━━━ RECORD SET ━━━
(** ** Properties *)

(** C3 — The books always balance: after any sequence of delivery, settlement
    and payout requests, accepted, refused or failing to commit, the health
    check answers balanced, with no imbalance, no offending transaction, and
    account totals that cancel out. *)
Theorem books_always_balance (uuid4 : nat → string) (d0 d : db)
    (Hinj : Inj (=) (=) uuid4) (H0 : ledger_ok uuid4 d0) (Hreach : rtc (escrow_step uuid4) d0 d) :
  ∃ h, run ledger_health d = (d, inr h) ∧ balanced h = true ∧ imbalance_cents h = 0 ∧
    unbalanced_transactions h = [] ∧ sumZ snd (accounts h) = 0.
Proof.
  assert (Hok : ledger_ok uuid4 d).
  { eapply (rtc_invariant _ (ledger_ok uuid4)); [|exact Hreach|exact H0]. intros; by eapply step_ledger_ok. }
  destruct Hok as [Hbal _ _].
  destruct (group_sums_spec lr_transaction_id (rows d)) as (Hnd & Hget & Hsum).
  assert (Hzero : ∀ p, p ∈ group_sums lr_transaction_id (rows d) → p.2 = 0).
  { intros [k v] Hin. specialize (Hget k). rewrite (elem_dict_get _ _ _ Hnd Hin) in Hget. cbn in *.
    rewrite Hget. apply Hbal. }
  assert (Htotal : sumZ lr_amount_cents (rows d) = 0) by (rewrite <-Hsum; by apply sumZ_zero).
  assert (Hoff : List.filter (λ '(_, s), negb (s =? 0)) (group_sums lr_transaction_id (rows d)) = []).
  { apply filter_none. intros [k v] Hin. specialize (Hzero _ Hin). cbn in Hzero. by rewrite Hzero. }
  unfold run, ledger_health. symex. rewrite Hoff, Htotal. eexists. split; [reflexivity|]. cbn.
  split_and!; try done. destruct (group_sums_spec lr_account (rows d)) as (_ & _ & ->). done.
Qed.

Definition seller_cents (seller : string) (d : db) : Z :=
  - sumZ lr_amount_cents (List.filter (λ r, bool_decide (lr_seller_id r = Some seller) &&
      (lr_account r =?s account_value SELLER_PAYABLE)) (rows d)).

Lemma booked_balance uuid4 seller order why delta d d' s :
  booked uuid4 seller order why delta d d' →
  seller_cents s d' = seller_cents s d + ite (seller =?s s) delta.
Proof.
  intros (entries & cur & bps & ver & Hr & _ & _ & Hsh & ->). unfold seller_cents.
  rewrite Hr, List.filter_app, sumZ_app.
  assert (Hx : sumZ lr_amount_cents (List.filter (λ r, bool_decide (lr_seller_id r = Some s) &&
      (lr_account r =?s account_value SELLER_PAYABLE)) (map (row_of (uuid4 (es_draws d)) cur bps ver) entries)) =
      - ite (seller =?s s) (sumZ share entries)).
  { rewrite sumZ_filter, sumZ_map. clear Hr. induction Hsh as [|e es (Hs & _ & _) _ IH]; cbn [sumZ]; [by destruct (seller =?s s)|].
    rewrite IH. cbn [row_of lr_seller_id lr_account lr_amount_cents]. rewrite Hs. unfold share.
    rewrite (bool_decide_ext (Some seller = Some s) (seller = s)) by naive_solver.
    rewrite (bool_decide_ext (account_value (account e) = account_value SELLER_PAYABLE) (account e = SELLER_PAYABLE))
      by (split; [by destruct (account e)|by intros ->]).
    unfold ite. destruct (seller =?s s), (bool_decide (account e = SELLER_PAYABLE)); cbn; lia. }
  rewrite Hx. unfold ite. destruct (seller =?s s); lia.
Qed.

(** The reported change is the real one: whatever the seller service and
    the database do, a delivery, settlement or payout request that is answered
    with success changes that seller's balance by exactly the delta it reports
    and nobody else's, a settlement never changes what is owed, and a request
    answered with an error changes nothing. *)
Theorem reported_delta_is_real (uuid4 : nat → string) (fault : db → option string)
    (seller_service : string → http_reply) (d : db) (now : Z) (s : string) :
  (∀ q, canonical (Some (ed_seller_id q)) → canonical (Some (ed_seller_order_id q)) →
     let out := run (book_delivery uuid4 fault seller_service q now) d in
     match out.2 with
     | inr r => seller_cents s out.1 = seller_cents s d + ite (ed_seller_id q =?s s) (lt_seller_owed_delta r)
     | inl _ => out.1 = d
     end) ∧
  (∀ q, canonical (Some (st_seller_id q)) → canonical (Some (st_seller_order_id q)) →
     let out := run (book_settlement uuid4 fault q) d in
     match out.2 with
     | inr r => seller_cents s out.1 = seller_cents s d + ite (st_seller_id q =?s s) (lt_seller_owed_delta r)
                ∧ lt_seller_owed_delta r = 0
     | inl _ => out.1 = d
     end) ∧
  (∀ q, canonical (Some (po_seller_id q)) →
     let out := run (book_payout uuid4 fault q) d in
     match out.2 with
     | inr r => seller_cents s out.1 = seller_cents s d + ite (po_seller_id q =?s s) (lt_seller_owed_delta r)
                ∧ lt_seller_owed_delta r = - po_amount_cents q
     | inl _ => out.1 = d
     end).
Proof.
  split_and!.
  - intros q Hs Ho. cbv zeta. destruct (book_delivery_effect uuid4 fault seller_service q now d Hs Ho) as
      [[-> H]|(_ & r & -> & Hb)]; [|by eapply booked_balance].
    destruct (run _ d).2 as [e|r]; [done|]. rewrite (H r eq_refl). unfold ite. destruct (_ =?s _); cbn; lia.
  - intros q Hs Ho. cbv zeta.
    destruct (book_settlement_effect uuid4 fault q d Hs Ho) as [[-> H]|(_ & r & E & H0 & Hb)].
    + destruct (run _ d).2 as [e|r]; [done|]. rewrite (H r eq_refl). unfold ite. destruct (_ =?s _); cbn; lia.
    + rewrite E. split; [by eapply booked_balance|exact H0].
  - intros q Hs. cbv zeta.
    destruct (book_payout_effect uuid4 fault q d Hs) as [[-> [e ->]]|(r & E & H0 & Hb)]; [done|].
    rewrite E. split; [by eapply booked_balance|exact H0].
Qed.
━━━
━━━ RECORD SET ━━━
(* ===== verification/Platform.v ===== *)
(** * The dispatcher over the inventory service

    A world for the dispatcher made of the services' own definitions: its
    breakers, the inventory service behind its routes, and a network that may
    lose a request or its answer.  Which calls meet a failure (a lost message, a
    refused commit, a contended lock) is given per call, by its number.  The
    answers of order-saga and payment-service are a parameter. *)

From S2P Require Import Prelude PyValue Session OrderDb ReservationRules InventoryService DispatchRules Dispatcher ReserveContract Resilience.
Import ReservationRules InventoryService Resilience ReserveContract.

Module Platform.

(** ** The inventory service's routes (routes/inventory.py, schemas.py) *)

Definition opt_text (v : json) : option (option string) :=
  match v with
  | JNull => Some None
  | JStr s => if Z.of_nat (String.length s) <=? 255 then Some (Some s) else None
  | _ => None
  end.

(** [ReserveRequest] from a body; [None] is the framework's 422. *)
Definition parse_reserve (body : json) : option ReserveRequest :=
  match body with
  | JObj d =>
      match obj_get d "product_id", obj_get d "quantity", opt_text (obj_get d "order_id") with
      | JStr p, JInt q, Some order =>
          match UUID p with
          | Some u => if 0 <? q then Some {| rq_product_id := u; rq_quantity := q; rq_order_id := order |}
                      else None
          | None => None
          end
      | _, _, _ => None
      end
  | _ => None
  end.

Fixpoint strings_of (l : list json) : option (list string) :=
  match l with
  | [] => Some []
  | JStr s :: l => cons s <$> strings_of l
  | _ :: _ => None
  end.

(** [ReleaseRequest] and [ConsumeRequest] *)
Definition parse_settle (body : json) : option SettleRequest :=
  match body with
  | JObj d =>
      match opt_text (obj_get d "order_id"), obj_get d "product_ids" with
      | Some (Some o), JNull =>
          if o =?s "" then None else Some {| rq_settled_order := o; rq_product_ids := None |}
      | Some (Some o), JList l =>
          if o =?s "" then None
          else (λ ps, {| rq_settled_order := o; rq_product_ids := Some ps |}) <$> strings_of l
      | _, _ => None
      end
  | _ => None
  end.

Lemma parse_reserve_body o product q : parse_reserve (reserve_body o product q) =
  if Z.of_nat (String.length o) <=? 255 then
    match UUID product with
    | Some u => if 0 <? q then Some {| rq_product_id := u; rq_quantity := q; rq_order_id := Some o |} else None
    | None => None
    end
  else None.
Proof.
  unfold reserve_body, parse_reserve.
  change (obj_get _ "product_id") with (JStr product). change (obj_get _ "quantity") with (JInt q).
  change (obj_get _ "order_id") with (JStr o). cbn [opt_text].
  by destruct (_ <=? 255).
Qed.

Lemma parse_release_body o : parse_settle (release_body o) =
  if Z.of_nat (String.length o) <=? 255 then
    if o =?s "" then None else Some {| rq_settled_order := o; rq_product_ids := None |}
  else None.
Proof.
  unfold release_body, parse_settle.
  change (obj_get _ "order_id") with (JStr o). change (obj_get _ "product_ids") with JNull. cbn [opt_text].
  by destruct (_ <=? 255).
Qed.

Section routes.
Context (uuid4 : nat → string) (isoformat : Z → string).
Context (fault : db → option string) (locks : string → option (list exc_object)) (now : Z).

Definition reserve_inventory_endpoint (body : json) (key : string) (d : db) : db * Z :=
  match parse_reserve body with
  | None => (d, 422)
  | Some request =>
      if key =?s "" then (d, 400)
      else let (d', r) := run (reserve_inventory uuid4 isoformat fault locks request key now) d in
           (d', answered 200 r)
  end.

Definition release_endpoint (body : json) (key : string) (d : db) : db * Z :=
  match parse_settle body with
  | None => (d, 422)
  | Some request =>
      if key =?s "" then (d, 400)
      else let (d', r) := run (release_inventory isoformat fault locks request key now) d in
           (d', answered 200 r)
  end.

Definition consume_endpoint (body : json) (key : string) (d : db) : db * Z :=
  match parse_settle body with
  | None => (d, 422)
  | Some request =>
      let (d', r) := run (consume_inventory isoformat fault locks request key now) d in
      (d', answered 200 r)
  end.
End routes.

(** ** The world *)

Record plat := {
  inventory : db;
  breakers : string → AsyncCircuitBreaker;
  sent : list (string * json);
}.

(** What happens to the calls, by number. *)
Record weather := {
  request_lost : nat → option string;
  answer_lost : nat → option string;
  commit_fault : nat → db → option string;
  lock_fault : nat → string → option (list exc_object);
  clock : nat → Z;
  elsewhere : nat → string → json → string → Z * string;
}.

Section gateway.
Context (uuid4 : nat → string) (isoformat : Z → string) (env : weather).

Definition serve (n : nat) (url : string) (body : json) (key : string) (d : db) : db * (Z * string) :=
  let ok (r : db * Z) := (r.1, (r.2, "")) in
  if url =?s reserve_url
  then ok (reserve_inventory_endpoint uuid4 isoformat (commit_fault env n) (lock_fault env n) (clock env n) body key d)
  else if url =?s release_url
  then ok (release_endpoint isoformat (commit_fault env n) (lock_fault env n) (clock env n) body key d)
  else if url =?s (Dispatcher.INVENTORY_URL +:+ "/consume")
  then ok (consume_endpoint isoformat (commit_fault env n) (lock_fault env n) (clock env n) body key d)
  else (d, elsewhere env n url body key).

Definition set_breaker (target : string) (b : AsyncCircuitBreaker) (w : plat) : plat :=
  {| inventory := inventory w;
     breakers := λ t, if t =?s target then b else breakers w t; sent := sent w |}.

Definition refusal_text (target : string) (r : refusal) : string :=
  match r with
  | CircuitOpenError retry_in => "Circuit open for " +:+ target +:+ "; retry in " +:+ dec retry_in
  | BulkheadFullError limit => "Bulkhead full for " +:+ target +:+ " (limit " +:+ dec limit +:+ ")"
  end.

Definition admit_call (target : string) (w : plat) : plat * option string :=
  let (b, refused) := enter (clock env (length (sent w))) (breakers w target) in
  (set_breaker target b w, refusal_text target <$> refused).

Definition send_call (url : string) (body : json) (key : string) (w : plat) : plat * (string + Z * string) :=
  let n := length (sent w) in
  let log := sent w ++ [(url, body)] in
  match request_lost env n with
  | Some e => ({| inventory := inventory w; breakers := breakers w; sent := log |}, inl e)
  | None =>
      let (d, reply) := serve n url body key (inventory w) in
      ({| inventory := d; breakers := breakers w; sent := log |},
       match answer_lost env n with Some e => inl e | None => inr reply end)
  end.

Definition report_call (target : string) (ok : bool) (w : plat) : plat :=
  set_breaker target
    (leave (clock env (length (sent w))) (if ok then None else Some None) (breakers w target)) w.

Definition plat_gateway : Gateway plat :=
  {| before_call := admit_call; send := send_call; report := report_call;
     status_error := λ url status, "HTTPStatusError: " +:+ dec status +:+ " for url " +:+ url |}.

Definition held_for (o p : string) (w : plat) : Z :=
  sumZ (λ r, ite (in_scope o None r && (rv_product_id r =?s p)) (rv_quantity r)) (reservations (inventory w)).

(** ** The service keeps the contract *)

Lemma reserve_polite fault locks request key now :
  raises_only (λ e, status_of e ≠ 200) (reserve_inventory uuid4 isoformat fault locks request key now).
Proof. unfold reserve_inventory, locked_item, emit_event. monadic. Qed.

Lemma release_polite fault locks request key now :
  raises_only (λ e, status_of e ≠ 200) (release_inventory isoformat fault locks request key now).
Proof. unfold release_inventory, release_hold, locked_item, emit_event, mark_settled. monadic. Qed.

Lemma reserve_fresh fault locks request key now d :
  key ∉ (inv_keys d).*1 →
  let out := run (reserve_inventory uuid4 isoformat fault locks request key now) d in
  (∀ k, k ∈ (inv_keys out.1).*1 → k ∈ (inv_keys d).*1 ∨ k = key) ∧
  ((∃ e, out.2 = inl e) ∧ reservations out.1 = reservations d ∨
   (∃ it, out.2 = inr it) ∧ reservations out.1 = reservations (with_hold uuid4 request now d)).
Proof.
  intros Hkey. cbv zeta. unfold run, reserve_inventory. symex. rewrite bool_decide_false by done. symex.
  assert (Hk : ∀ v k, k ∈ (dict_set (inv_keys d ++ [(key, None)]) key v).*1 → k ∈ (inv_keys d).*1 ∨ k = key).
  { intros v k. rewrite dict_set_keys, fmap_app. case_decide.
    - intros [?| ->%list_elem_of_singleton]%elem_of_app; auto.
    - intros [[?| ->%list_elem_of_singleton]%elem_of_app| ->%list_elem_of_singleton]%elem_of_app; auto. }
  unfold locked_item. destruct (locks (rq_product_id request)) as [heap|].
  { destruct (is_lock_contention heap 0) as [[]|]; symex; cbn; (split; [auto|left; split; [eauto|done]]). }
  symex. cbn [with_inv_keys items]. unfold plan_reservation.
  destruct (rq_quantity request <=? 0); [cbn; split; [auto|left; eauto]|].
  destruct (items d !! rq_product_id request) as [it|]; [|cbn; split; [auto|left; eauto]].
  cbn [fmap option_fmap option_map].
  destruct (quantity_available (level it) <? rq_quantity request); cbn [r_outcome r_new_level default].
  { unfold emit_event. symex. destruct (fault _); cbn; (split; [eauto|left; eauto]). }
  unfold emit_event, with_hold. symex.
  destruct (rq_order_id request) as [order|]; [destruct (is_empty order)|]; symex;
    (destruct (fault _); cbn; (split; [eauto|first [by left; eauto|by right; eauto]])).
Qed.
━━━
EXERCISE DESCRIPTION: From the records above, reproduce exactly the lines from the one with "imbalance_cents h = 0 ∧" to the one with "assert (Htotal : sumZ", both included, and no others.

REPLY:
  ∃ h, run ledger_health d = (d, inr h) ∧ balanced h = true ∧ imbalance_cents h = 0 ∧
    unbalanced_transactions h = [] ∧ sumZ snd (accounts h) = 0.
Proof.
  assert (Hok : ledger_ok uuid4 d).
  { eapply (rtc_invariant _ (ledger_ok uuid4)); [|exact Hreach|exact H0]. intros; by eapply step_ledger_ok. }
  destruct Hok as [Hbal _ _].
  destruct (group_sums_spec lr_transaction_id (rows d)) as (Hnd & Hget & Hsum).
  assert (Hzero : ∀ p, p ∈ group_sums lr_transaction_id (rows d) → p.2 = 0).
  { intros [k v] Hin. specialize (Hget k). rewrite (elem_dict_get _ _ _ Hnd Hin) in Hget. cbn in *.
    rewrite Hget. apply Hbal. }
  assert (Htotal : sumZ lr_amount_cents (rows d) = 0) by (rewrite <-Hsum; by apply sumZ_zero).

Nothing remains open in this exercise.